*Records supplied*.
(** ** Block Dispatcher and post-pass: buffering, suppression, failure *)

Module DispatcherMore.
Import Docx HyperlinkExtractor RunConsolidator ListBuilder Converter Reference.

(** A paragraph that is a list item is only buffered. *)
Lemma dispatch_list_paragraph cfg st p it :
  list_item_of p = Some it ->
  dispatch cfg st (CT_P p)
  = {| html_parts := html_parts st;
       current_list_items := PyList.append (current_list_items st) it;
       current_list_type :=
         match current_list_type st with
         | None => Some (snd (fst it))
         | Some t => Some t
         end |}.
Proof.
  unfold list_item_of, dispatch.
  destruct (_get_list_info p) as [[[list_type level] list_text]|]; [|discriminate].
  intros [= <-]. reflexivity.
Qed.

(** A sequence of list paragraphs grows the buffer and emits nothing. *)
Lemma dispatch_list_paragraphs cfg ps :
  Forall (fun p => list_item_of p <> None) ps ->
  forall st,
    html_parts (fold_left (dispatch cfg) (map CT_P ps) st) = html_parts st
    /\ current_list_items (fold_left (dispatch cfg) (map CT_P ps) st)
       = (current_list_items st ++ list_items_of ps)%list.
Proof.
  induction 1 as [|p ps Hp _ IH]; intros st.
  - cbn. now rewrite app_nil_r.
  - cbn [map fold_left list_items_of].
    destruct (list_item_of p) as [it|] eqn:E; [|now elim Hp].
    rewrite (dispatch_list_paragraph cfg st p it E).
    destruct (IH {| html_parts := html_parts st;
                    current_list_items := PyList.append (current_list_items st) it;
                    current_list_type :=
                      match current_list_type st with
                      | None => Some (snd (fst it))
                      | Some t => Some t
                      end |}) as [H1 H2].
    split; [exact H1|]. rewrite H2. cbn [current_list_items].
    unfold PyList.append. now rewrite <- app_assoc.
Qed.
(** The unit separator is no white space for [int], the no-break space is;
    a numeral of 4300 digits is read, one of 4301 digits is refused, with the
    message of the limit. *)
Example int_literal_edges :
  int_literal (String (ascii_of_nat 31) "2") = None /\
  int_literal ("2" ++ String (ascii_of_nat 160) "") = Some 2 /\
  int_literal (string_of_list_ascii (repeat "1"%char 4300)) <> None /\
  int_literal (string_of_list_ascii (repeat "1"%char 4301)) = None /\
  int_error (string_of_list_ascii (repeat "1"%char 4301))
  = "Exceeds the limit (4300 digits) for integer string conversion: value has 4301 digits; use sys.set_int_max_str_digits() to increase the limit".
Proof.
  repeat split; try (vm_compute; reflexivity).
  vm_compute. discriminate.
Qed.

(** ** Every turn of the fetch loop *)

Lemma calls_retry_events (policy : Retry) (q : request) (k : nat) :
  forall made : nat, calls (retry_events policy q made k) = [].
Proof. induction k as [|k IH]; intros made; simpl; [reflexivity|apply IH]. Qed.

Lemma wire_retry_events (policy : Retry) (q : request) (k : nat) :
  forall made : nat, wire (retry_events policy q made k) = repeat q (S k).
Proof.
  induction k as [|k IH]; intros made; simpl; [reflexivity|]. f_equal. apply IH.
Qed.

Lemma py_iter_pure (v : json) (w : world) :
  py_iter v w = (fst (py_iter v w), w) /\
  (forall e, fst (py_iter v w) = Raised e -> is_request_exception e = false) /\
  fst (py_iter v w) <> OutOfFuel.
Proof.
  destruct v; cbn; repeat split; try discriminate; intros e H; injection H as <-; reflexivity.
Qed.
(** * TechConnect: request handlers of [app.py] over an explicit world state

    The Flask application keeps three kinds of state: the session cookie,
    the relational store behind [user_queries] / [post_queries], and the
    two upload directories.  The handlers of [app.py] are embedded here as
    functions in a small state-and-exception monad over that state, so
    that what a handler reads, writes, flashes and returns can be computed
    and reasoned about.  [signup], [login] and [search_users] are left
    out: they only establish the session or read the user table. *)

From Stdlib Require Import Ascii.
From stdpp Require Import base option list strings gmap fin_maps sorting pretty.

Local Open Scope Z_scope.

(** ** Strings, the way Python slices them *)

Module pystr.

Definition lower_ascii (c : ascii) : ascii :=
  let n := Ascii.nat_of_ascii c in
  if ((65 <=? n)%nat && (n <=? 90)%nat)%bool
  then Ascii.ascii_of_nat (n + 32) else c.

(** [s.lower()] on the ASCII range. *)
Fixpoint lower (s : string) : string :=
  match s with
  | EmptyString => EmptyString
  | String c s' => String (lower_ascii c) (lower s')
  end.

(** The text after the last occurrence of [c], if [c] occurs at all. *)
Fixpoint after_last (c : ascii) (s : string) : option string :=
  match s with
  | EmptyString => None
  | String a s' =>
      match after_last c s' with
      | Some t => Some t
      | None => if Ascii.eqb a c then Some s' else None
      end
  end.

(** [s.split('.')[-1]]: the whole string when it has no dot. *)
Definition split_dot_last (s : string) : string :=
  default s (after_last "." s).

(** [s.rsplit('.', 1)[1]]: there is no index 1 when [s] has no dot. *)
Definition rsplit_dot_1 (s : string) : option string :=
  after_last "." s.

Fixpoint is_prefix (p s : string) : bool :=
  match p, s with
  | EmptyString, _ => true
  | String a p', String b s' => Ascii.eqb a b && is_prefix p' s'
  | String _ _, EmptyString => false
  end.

*About this task*.
Every line from the one containing "Module pystr." to the end of the material above must be written out exactly. Nothing else is wanted.

*Written answer*.
Module pystr.

Definition lower_ascii (c : ascii) : ascii :=
  let n := Ascii.nat_of_ascii c in
  if ((65 <=? n)%nat && (n <=? 90)%nat)%bool
  then Ascii.ascii_of_nat (n + 32) else c.

(** [s.lower()] on the ASCII range. *)
Fixpoint lower (s : string) : string :=
  match s with
  | EmptyString => EmptyString
  | String c s' => String (lower_ascii c) (lower s')
  end.

(** The text after the last occurrence of [c], if [c] occurs at all. *)
Fixpoint after_last (c : ascii) (s : string) : option string :=
  match s with
  | EmptyString => None
  | String a s' =>
      match after_last c s' with
      | Some t => Some t
      | None => if Ascii.eqb a c then Some s' else None
      end
  end.

(** [s.split('.')[-1]]: the whole string when it has no dot. *)
Definition split_dot_last (s : string) : string :=
  default s (after_last "." s).

(** [s.rsplit('.', 1)[1]]: there is no index 1 when [s] has no dot. *)
Definition rsplit_dot_1 (s : string) : option string :=
  after_last "." s.

Fixpoint is_prefix (p s : string) : bool :=
  match p, s with
  | EmptyString, _ => true
  | String a p', String b s' => Ascii.eqb a b && is_prefix p' s'
  | String _ _, EmptyString => false
  end.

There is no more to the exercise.